There seems to be some popular misunderstanding of DMCA, that it prohibits cracking DRM. But that's only true if the copyright owner authorized the DRM in the first place and also if they don't authorizing cracking it. Neither of those two required conditions apply in this case.

Comment Re:Good on them (Score 3, Interesting) 73

"It takes four hundred thirty people to man a starship. With this, you don't need anyone. One machine can do all those things they send men out to do now. Men no longer need die in space, or on some alien world. Men can live, and go on to achieve greater things than fact-finding and dying for galactic space, which is neither ours to give or to take. They can't understand. We don't want to destroy life, we want to save it!" - Dr Daystrom

If you ignore the plot of the episode (where M5 is doing buggy shit and taking Daystrom's sanity with it), I think his speech sums up my outlook on technological progress pretty well. If somewhere, someone is toiling, that's an error to be corrected. In a weird way, creating the fat slobs of WALL-E is, in fact, the goal. (Though for some reason, I prefer to picture Hedonismbot from Futurama as my true ideal.)

As for how to solve the resulting "finally, we can all afford to be fat slobs, so now we are all fat slobs" problem, I dunno, someone else can worry about that. ;-)

Comment I can sympathize (Score 2) 62

I don't consider myself an artist, but I suppose I could be. Like a lot of other computer dorks my age, back in the day I played around with ray-tracing and the classical mirrored sphere floating above a checkboard plane. (You too, huh?)

Then I tilted camera a little bit, changed the checkboard into a colorful 'Brot. Then multiple mirrored spheres, and a sun-like light source floating above it all (actually many light sources, slightly offset, to give the shadow edges more of a diffusion), a gradually shaded the sky to look like a winter sunset (I remember many January evenings walking home and looking at Albuquerque's evening western horizon, and thinking about parametric functions based on the angle, to recreate that blue-to-green-to-red look), then added more complex solids as I got a little better at the math, sent 4 or 9 rays through each pixel and anti-aliased, and ..
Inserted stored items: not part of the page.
(* ===== verification/Gateway.v ===== *)
(** * A request on its way through the gateway

    The endpoints of [src/modules/notify/notify.controller.ts] with what Nest
    runs before them: the guards of the class ([AuthGuard], [ScopeGuard]),
    [SubscriptionGuard] where the method asks for it, the rate limiter, the
    validation of the body, and then the handler.  The parts are those of
    [Auth], [Billing], [RateLimit], [Validation], [Bodies], [Notify],
    [NotifyApi] and [Scheduler]; here they are composed in Nest's order, and what a request
    that reaches its handler has passed is proved once for all endpoints.  A
    request has one time, and the id that its notification will get. *)

From Stdlib Require Import Ascii String.
From S2P Require Import Prelude Schema External Memory Frame Text Rx Helpers Telegram Channels Template.
From S2P Require Import RateLimit Queue Classifier Subscriptions Sandbox Notify NotifyApi Playground Billing.
From S2P Require Import Auth Scheduler Validation Bodies.

Open Scope string_scope.
Open Scope list_scope.
Open Scope Z_scope.

(** ** The way to a handler *)

Definition batch_url (url : string) : bool :=
  match String.index 0 "/batch" url with Some _ => true | None => false end.

(** A request: what the guards read, Express's [request.protocol] (the scheme
    of the URL) and the length of [body.notifications]. *)
Record GatewayRequest := {
  gr_auth : AuthRequest;
  gr_scheme : string;
  gr_notifications : option Z;
}.

Definition limited (rq : GatewayRequest) (p : AuthenticatedProtocol) : RateLimitedRequest := {|
  req_protocol := gr_scheme rq; req_authProtocol := Some p;
  req_isBatch := batch_url (rq_url (gr_auth rq)); req_notifications := gr_notifications rq |}.

(** ** The body of a request as a [NotifyDto] *)

Definition priority_word (p : priority) : string :=
  match p with Normal => "normal" | Important => "important" | Critical => "critical" end.

(** An optional field that holds a text; [null] is as good as nothing. *)
Definition opt_text (v : option json) : option string :=
  match v with Some (JStr s) => Some s | _ => None end.
Definition opt_bool (v : option json) : option bool :=
  match v with Some (JBool b) => Some b | _ => None end.

(** An optional list of channels. *)
Definition reads_channels (v : option json) (cs : option (list channel)) : Prop :=
  match v with
  | Some (JArr l) => ∃ cs', cs = Some cs' ∧ l = (λ c, JStr (channel_word c)) <$> cs'
  | _ => cs = None
  end.

(** The same in the body of a batch, whose class has a rule for one list only
    where the other one is given: what is neither [null] nor a list of
    channels has no [NotifyBatchDto]. *)
Definition reads_channel_list (v : option json) (cs : channel_list) : Prop :=
  match v with
  | None => cs = None
  | Some JNull => cs = Some None
  | Some (JArr l) => ∃ cs', cs = Some (Some cs') ∧ l = (λ c, JStr (channel_word c)) <$> cs'
  | Some _ => False
  end.

(** The validated instance [i], seen at the type of its class.  (No rule makes
    the channels of a batch be channels, or the values of the variables be
    texts: instances in which they are not have no [NotifyDto].) *)
Record reads (i : string → option json) (dto : NotifyDto) : Prop := {
  reads_wallet : i "wallet" = Some (JStr (nd_wallet dto));
  reads_subject : i "subject" = Some (JStr (nd_subject dto));
  reads_body : i "body" = Some (JStr (nd_body dto));
  reads_category : opt_text (i "category") = nd_category dto;
  reads_key : opt_text (i "idempotencyKey") = nd_idempotencyKey dto;
  reads_receipt : opt_bool (i "receipt") = nd_receipt dto;
  reads_priority : opt_text (i "priority") = priority_word <$> nd_priority dto;
  reads_preferred : opt_text (i "preferred_channel") = channel_word <$> nd_preferred_channel dto;
  reads_batch : reads_channels (i "batchChannels") (nd_batchChannels dto);
  reads_exclude : reads_channels (i "batchExcludeChannels") (nd_batchExcludeChannels dto);
  reads_template : opt_text (i "templateId") = nd_templateId dto;
  reads_telegram : opt_text (i "telegramTemplateId") = nd_telegramTemplateId dto;
  reads_variables : match i "variables" with
    | Some (JObj l) => ∀ k, field_of k l = JStr <$> nd_variables dto !! k
    | _ => nd_variables dto = ∅
    end;
}.

(** What the pipe makes of a body. *)
Definition pipe_of `{V : Validator} (body : list (string * json)) (pipe : result NotifyDto) : Prop :=
  match validate_body NotifyDtoClass body with
  | Ok i => ∃ dto, pipe = Ok dto ∧ reads i dto
  | Err e => pipe = Err e
  end.

(** What the validation promises of a request. *)
Record valid_dto `{C : Checks} (dto : NotifyDto) : Prop := {
  valid_wallet : ck_pubkey (nd_wallet dto) = Ok (nd_wallet dto);
  valid_subject : (String.length (nd_subject dto) ≤ 150)%nat;
  valid_body : (String.length (nd_body dto) ≤ N.to_nat 10000)%nat;
  valid_category : category_of dto ∈ CATEGORIES;
}.

Lemma pipe_valid `{V : Validator} `{!ValidatorLaws V} body pipe dto :
  pipe_of body pipe → pipe = Ok dto → valid_dto dto.
Proof.
  unfold pipe_of. destruct (validate_body NotifyDtoClass body) as [i|e] eqn:Hv; [| by intros ->].
  intros (dto' & -> & Hr) [= ->].
  destruct (notify_body_accepted _ _ Hv) as ((wa & Hwa & Hpk) & (su & Hsu & Hsl) & (bo & Hbo & Hbl) & Hin & _).
  destruct Hr as [Rw Rs Rb Rc _ _ _ _ _ _ _ _ _].
  rewrite Hwa in Rw. rewrite Hsu in Rs. rewrite Hbo in Rb. injection Rw as ->. injection Rs as ->. injection Rb as ->.
  split; [done.. |]. specialize (Hin "category" CATEGORIES ltac:(left)).
  unfold category_of. rewrite <- Rc. destruct (i "category") as [[] |]; cbn in *; try done; by left.
Qed.

(** What the pipe makes of the body of a batch: its requests, in their order,
    are what its class makes of the elements of the list (which hold no
    [null], for which there is no [NotifyDto]). *)
Record reads_batch_body `{V : Validator} (i : string → option json) (dto : NotifyBatchDto) : Prop := {
  reads_notifications : ∃ bodies, i "notifications" = Some (JArr (JObj <$> bodies)) ∧
    Forall2 (λ b n, ∃ j, validate_body NotifyDtoClass b = Ok j ∧ reads j n) bodies (nb_notifications dto);
  reads_nb_channels : reads_channel_list (i "channels") (nb_channels dto);
  reads_nb_excluded : reads_channel_list (i "exclude_channels") (nb_exclude_channels dto);
}.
.. then focus moved away from the composition to performance, where I had a whole Netware network of machines at my workplace (shh, sneaking in there at night) to draw in parallel, using record-locks to control which y values were done/undone. And some of the machines were 486s with floating point hardware(!!) (OMG so fast!), and then ..

.. ok, and by the time I got bored and moved onto the next thing, I'll admit that what I had was still a cliche pastiche that few people would call art. It was crap, but it was damn fun to make, and that was the whole point. And so ends my story (but not my rant!).
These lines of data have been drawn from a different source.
(* ===== verification/Endpoints.v ===== *)
(** * The smaller endpoints

    Controllers behind the guards of [Auth] that are not notifications:
    [AuthController] and [UsageController] of [src/modules/auth/],
    [WalletController] of [src/modules/routing/], [PortalProtocolsController]
    of [src/modules/protocol/], the preview of [TelegramWebhookController],
    and what [DomainController], [WebhookController], [AnalyticsController] and
    [AdminController] put in front of the services they call.  The calendar of the
    server, and two columns of a protocol that nothing else reads (when it was
    created and deleted), are parameters. *)

From Stdlib Require Import Ascii String.
From S2P Require Import Prelude Schema External Memory Frame Text Rx Links Markdown Helpers Telegram RateLimit.
From S2P Require Import Hex Billing Routing Domains Webhook WebhookApi Campaigns Notify Auth Scheduler NotifyApi Gateway.
From S2P Require Analytics.

Open Scope string_scope.
Open Scope list_scope.
Open Scope Z_scope.

(** ** Usage *)

(** [new Date()] at a time, as its year and month, and [new Date(year, month,
    day, hours, minutes, seconds, ms)], in the time zone of the server. *)
Record Calendar := {
  cl_fields : Z → Z * Z;
  cl_time : Z → Z → Z → Z → Z → Z → Z → Z;
}.

(** Day 0 of the next month is the last of this one. *)
Definition getEndOfMonthTimestamp (cl : Calendar) (now : Z) : Z :=
  let '(year, month) := cl_fields cl now in
  cl_time cl year (month + 1) 0 23 59 59 999 / 1000.

Record MonthUsage := {
  us_tier : Z;
  us_limit : Z;
  us_usage : Z;
  us_remaining : Z;
  us_overageEnabled : bool;
  us_resetAt : Z;
}.

Definition usage_of (cl : Calendar) (p : AuthenticatedProtocol) (now : Z) : MonthUsage :=
  let limit := tl_sendsPerMonth (getTierLimits (Some (ap_tier p))) in
  let usage := default 0 (ap_sendsThisPeriod p) in {|
  us_tier := ap_tier p; us_limit := limit; us_usage := usage; us_remaining := Z.max 0 (limit - usage);
  us_overageEnabled := default false (ap_overageEnabled p);
  us_resetAt := getEndOfMonthTimestamp cl now |}.

(** ** The preview of a Telegram message *)

Record TelegramPreview := {
  tv_text : text;
  tv_mediaType : option string;
  tv_buttons : list TgButton;
}.

Definition media_type (bannerUrl videoUrl : option string) : option string :=
  if truthy videoUrl then Some "video" else if truthy bannerUrl then Some "photo" else None.

(** The body of the request, its texts [None] where they are missing. *)
Record PreviewBody := {
  vb_subject : option string;
  vb_body : option string;
  vb_category : option string;
  vb_bannerUrl : option string;
  vb_videoUrl : option string;
}.

(** [TelegramService.buildMessage]; there is no notification, hence no button
    that mutes. *)
Definition buildMessage (F : Formatting) (maxButtons : Z) (protocolName subject body category : string)
    (tier : option Z) (bannerUrl videoUrl : option string) : TelegramPreview :=
  let emoji := getCategoryEmoji category in
  let '(cleanText, links) := parseMarkdownLinks F (units body) in {|
  tv_text := formatText F protocolName subject category tier cleanText emoji;
  tv_mediaType := media_type bannerUrl videoUrl;
  tv_buttons := buildInlineKeyboard maxButtons links [] "" |}.

Definition previewMessage (F : Formatting) (maxButtons : Z) (protocol : AuthenticatedProtocol) (b : PreviewBody) :
    TelegramPreview :=
  buildMessage F maxButtons (default "Your Protocol" (ap_name protocol)) (default "" (vb_subject b))
    (default "" (vb_body b)) (default "system" (vb_category b)) (Some (ap_tier protocol))
    (vb_bannerUrl b) (vb_videoUrl b).

(** ** The list of protocols in the portal *)

Record DiscoveredProtocol := {
  dp_protocolId : string;
  dp_name : string;
  dp_logoUrl : option string;
  dp_websiteUrl : option string;
  dp_categories : list string;
  dp_isSubscribed : bool;
}.

Definition discoverable (deletedAt : string → option Z) : where_ MProtocol := λ _ p,
  p_isActive p && negb (p_isSuspended p) && negb (bool_decide (is_Some (deletedAt (p_id p)))).

Definition active_member (walletHash : string) : where_ MProtocolSubscription := λ _ s,
  bool_decide (sub_walletHash s = walletHash) && bool_decide (sub_status s = Active).

(** Only protocols with a display name are shown. *)
Definition discovered (t : Tables) (subscribedIds : list string) (p : Protocol) : option DiscoveredProtocol :=
  let settings := t MProtocolSettings !! p_id p in
  match settings with
  | Some s =>
      if truthy (ps_customFromName s) then Some {|
        dp_protocolId := p_id p; dp_name := default "" (ps_customFromName s);
        dp_logoUrl := ps_logoUrl s; dp_websiteUrl := ps_websiteUrl s;
        dp_categories := ps_notificationCategories s;
        dp_isSubscribed := bool_decide (p_id p ∈ subscribedIds) |}
      else None
  | None => None
  end.

Section endpoints.
Context `{B : Backend} `{Hsh : Hashing}.
Context (cfg : AuthConfig).

(** A controller whose only guard is [AuthGuard]; one with [ScopeGuard]. *)
Definition behind_auth {A} (rq : AuthRequest) (now : Z) (handler : AuthenticatedProtocol → M World A) : M World A :=
  p ← authGuard cfg rq now; handler p.

Definition behind_scopes {A} (scopes : list string) (rq : AuthRequest) (now : Z)
    (handler : AuthenticatedProtocol → M World A) : M World A :=
  p ← authGuard cfg rq now; _ ← lift (scopeGuard scopes (Some p)); handler p.

(** [DELETE internal/auth/cache/:keyHash] *)
Definition delete_cached_key (rq : AuthRequest) (keyHash : string) : M World () :=
  _ ← lift (internalGuard cfg rq); invalidateCache keyHash.

(** [GET v1/usage] *)
Definition get_usage (cl : Calendar) (rq : AuthRequest) (now : Z) : M World MonthUsage :=
  behind_auth rq now (λ p, mret (usage_of cl p now)).

(** [GET v1/wallets/:wallet/status]: the wallet and the protocol. *)
Definition getWalletStatus (resolve : string → Z → M World (option IdentityAccount)) (rq : AuthRequest)
    (wallet : string) (now : Z) : M World (string * string) :=
  behind_auth rq now (λ p,
    pda ← resolve wallet now;
    match pda with
    | None => raise (HttpError 404 "Wallet not found or not opted into this protocol")
    | Some _ => mret (wallet, ap_protocolId p)
    end).

(** [POST v1/tg/preview] *)
Definition preview_telegram (F : Formatting) (maxButtons : Z) (rq : AuthRequest) (body : PreviewBody) (now : Z) :
    M World TelegramPreview :=
  behind_scopes ["notify:send"] rq now (λ p, mret (previewMessage F maxButtons p body)).

(** The settings are read with the protocols. *)
Definition listed_protocols (protocols : list Protocol) (subscriptions : list ProtocolSubscription) :
    M World (list DiscoveredProtocol) := λ w,
  (Ok (omap (discovered (v_tables (view w)) (sub_protocolId <$> subscriptions)) protocols), w).

(** [GET v1/portal/protocols], oldest protocols first. *)
Definition discover (createdAt : string → Z) (deletedAt : string → option Z) (walletHash : string) :
    M World (list DiscoveredProtocol) :=
  protocols ← find_many MProtocol (discoverable deletedAt) (Some (λ p, createdAt (p_id p)));
  subscriptions ← find_many MProtocolSubscription (active_member walletHash) None;
  listed_protocols protocols subscriptions.

(** *** [DomainController]: what forwards to [DkimService] *)

Definition post_domain createKey getPublicKey (rq : AuthRequest) (domain : string) (selector : option string)
    (now : Z) : M World ProvisionedKey :=
  behind_auth rq now (λ p,
    provisionDomainKey createKey getPublicKey (ap_protocolId p) domain (default "herald" selector) now).

Definition delete_domain (rq : AuthRequest) (id : string) (now : Z) : M World () :=
  behind_auth rq now (λ p, deleteDomainKey id (ap_protocolId p)).

Definition verify_domain resolve_txt (rq : AuthRequest) (id : string) (now : Z) : M World VerifiedDomain :=
  behind_auth rq now (λ p, verifyDomain resolve_txt id (ap_protocolId p)).

Definition register_domain ses_create ses_tokens resend_create resend_list (rq : AuthRequest) (id : string) (now : Z) :
    M World Registration :=
  behind_auth rq now (λ p, registerDomain ses_create ses_tokens resend_create resend_list id (ap_protocolId p)).

(** *** [WebhookController] *)

Definition post_webhook `{G : Gcm} (key : result bytes) (rq : AuthRequest) (dto : CreateWebhookDto)
    (secret : string) (iv : bytes) (now : Z) : M World WebhookResponse :=
  behind_scopes ["webhook:write"] rq now (λ p, create_webhook key dto p secret iv now).

Definition get_webhooks (rq : AuthRequest) (now : Z) : M World (list WebhookResponse) :=
  behind_scopes ["webhook:read"] rq now list_webhooks.

Definition patch_webhook (rq : AuthRequest) (id : string) (dto : UpdateWebhookDto) (now : Z) : M World bool :=
  behind_scopes ["webhook:write"] rq now (update_webhook id dto).

Definition delete_webhook (rq : AuthRequest) (id : string) (now : Z) : M World () :=
  behind_scopes ["webhook:write"] rq now (remove_webhook id).

Definition ping_webhook (rq : AuthRequest) (id uuid : string) (now : Z) : M World (option (string * string)) :=
  behind_scopes ["webhook:write"] rq now (λ p, test_webhook id p uuid now).

(** *** [AnalyticsController] *)

Definition get_analytics (rq : AuthRequest) (period : option Analytics.period) (now : Z) :
    M World Analytics.Overview :=
  behind_scopes ["analytics:read"] rq now (λ p,
    Analytics.getAnalytics (ap_protocolId p) (default Analytics.P30d period) now).

Definition get_analytics_usage (rq : AuthRequest) (now : Z) : M World Analytics.Usage :=
  behind_scopes ["analytics:read"] rq now (λ p, Analytics.getUsage (ap_protocolId p) (ap_tier p)).

Definition get_engagement (parse_date : string → option Z) (rq : AuthRequest) (startDate endDate : option string)
    (now : Z) : M World Analytics.Engagement :=
  behind_scopes ["analytics:read"] rq now (λ p,
    Analytics.getEngagementMetrics parse_date (ap_protocolId p) startDate endDate now).

Definition get_audience (isoDay : Z → string) (rq : AuthRequest) (now : Z) : M World Analytics.AudienceReport :=
  behind_scopes ["analytics:read"] rq now (λ p, Analytics.getAudienceAnalytics isoDay (ap_protocolId p) now).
But what if I had stuck with it? What if I had something to say? (Which I didn't.) I didn't draw those pictures, but I "drew" the thing that drew them. I specified them, and there was no limit to the complexity that could have been taken on. If had kept with it and had made something good (which I didn't), but then someone said I hadn't been the creator of my images, or that they were unfit for copyright whereas someone's freehand-drawn picture was fit, I think I would have resented that!

Wouldn't you?

The guy in the story didn't write Midjourney, but if he had, I would totally support his claim.
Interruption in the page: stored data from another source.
(* ===== verification/Journey.v ===== *)
(** * From the request to the delivery

    The gateway ([Gateway.post_notify]) and the worker ([Worker.process]),
    composed through the queue: what becomes of a request that was answered
    as queued when its job is run, whatever fails on the way. *)

From Stdlib Require Import Ascii String.
From S2P Require Import Prelude Schema External Memory Frame Unsubscribe Channels Routing Webhook Billing Dispatcher.
From S2P Require Import RateLimit Queue Classifier Sandbox Notify NotifyApi Digest Auth Worker Validation Gateway.

Open Scope string_scope.
Open Scope list_scope.
Open Scope Z_scope.

(** The states a run leaves a notification in when it returns. *)
Definition final (s : NotificationStatus) : Prop :=
  s ∈ [Delivered; Partial; Failed; OptedOut; Digested].

Section journey.
Context `{B : Backend} `{BL : !BackendLaws B} `{Hsh : Hashing}.
Context `{R : !Routing} `{D : !Dispatcher} `{Wh : !Webhooks}.
Context `{RL : !RoutingLaws R} `{DL : !DispatcherLaws D} `{WL : !WebhooksLaws Wh}.
Context (cfg : AuthConfig) (classify : option (ClassifyParams → result AiVerdict)) (devnet : option DevnetConfig).
Context (encrypt : list N → string → string → option string → result (option (string * string))).

(** What running a job comes to, for the notification [id] of a protocol. *)
Definition settles (id protocolId : string) (job : NotificationJobData) (v : View) (r : result ()) (v' : View) : Prop :=
  (r = Ok () → ∃ n, v_tables v' MNotification !! id = Some n ∧ final (n_status n) ∧
     (n_status n = OptedOut → j_isSandbox job = false → v_sent v' = v_sent v)) ∧
  counted protocolId (r = Ok () ∧ ∃ n, v_tables v' MNotification !! id = Some n ∧ reached (n_status n)) v v'.

Lemma job_settles job uuid now w :
  wp (process encrypt job uuid now)
    (λ r w', settles (j_notificationId job) (j_protocolId job) job (view w) r (view w')) w.
Proof.
  destruct (j_isSandbox job) eqn:Hsb.
  - eapply wp_mono; [by apply sandbox_run |]. intros r w' (Hf & Hset & _). split.
    + intros Hr. destruct (Hset Hr) as (n & Hn & Hst). exists n. split_and!; [done | | congruence].
      unfold final. set_solver.
    + eapply counted_within; [| | exact Hf]; cbn; intuition discriminate.
  - eapply wp_mono; [by apply run_spec |]. intros r w' [_ Hset Hc]. split; [| exact Hc].
    intros Hr. destruct (Hset Hr) as (n & Hn & Hst). exists n. split; [done |]. unfold reached, final in *.
    destruct Hst as [[-> | ->] | [[-> | [-> _]] Hsent]]; (split; [set_solver |]); try done; congruence.
Qed.

(** What a request that is answered as queued has added. *)
Record request_queued (p : AuthenticatedProtocol) (id : string) (job : NotificationJobData) (v v' : View) : Prop := {
  rq_job : v_jobs v' QNotification = v_jobs v QNotification ++ [deliver_job job];
  rq_row : ∃ n, v_tables v MNotification !! id = None ∧
    v_tables v' MNotification = <[id := n]> (v_tables v MNotification) ∧ n_status n = Queued;
  rq_id : j_notificationId job = id;
  rq_protocol : j_protocolId job = ap_protocolId p;
  rq_environment : j_isSandbox job = bool_decide (ap_environment p = Sandbox);
}.

Lemma effect_queued p dto id v v' resp :
  request_effect p (dto, id) v v' resp → nr_status resp = Queued → ∃ job, request_queued p id job v v'.
Proof.
  unfold request_effect. case_bool_decide as He; intros Heff Hq; destruct Heff; try congruence.
  - rewrite Hq in H. set_solver.
  - destruct H0 as [Hf Ht]. eexists. split; [exact H4 | eauto | done | done |]. by rewrite bool_decide_eq_true_2.
  - destruct H2 as [Hf Ht]. eexists. split; [exact H5 | eauto | done | done |]. by rewrite bool_decide_eq_false_2.
Qed.

(** C5.  From the request to its delivery.  A request that is answered as
    queued was one of a principal that passed the guards, and has added one
    row, queued, and one job for it.  When a worker runs that job, whatever
    fails, then if the run returns the notification is in one of its final
    states (an opted-out one of the production with nothing sent), and the run
    adds at most one send, to the counters of the protocol that made the
    request, and only if the notification reached its recipient. *)
Theorem queued_request_settles rq pipe id now w :
  wp (post_notify cfg classify devnet rq pipe id now) (λ r w1, ∀ resp, r = Ok resp → nr_status resp = Queued →
    ∃ p job, passed cfg ["notify:write"] true rq now (view w) p ∧
      request_queued p id job (view w) (view w1) ∧
      ∀ uuid now', wp (process encrypt job uuid now')
        (λ r' w2, settles id (ap_protocolId p) job (view w1) r' (view w2)) w1) w.
Proof.
  apply (guarded_spec cfg); [done |]. intros p w1 Hp [Ht Hj _ _].
  apply wp_bind, wp_lift. destruct pipe as [dto|e]; [| done].
  eapply wp_mono; [apply (request_step classify devnet p (dto, id)) |]. intros r w2 [_ He] resp -> Hq.
  destruct (effect_queued _ _ _ _ _ _ He Hq) as [job [Hjob (n & Hf & Hn & Hst) Hid Hpid Henv]].
  rewrite Hj in Hjob by intros []. rewrite (Ht MNotification) in Hf, Hn by intros [].
  exists p, job. split_and!; [done | by split; eauto |]. intros uuid now'. rewrite <- Hid, <- Hpid.
  apply job_settles.
Qed.
End journey.

(** ** A request and its delivery, run *)

Section witness.
#[local] Instance journey_sha : Hashing := { sha256 s := s }.
#[local] Instance journey_routing : Routing := routing_service
  (λ _ _, Ok (Some sample_identity))
  (λ _, Ok {| tc_email := Some "a@b"; tc_telegramChatId := None; tc_phone := None |}).
#[local] Instance journey_routing_laws : RoutingLaws journey_routing.
Proof. unfold journey_routing. apply _. Qed.
#[local] Instance journey_dispatcher : Dispatcher := channel_dispatcher channel_config.
#[local] Instance journey_dispatcher_laws : DispatcherLaws journey_dispatcher.
Proof. unfold journey_dispatcher. apply _. Qed.

Definition no_encryption : list N → string → string → option string → result (option (string * string)) :=
  λ _ _ _ _, Ok None.

Definition first_job (w : World) : option NotificationJobData :=
  job_payload <$> head (v_jobs (view w) QNotification).

Definition delivered_run : option (NotificationStatus * Z) :=
  let w1 := (send_request (paying_world [paid_subscription])).2 in
  job ← first_job w1;
  let w2 := (process no_encryption job "u" 2000 w1).2 in
  n ← v_tables (view w2) MNotification !! "n1";
  p ← v_tables (view w2) MProtocol !! "p1";
  Some (n_status n, p_sendsThisPeriod p).

Lemma queued_request_settles_witness :
  let w := paying_world [paid_subscription] in
  delivered_run = Some (Delivered, 1) ∧
  ∃ resp p job, (send_request w).1 = Ok resp ∧ nr_status resp = Queued ∧
    request_queued p "n1" job (view w) (view (send_request w).2) ∧
    ∀ uuid now', wp (process no_encryption job uuid now') (λ r' w2,
      settles "n1" (ap_protocolId p) job (view (send_request w).2) r' (view w2)) (send_request w).2.
Proof.
  intros w. split; [vm_compute; reflexivity |].
  assert (match (send_request w).1 with Ok resp => nr_status resp = Queued | Err _ => False end) as Hq
    by (vm_compute; reflexivity).
  pose proof (wp_at _ _ w _ (queued_request_settles sample_config None None no_encryption notify_request
    (Ok plain_dto) "n1" 1000 w) eq_refl) as H.
  change (post_notify sample_config None None notify_request (Ok plain_dto) "n1" 1000 w) with (send_request w) in H.
  destruct (send_request w) as [[resp|e] w1]; cbn [fst snd] in *; [| destruct Hq].
  destruct (H resp eq_refl Hq) as (p & job & _ & Hreq & Hrun). exists resp, p, job.
  split_and!; [reflexivity | exact Hq | exact Hreq | exact Hrun].
Defined.
End witness.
And waitaminute, so what if I wrote the program? That part of my work was just in getting it to work, and then getting it to work faster, and that's when I got bored because Dammit Jim, I'm a programmer, not an artist. But the other part of the work was the composition, the arrays of "objects" (this was straight C and nothing about the program was OO) and their positions and properties. What if someone else took my program but then modified the arrays to model the scene to their specification? Would their work be unfit for copyright?

Comment Great; it shouldn't be a thing. (Score 4, Insightful) 45

> The law "undermines the basis of the cost savings and will lead to bulk billing being phased out," the group said.

Good; it's monopolistic, predatory, and ultimately unnecessary. The entire practice is aimed at driving consistency and forced adoption rates, not anything else.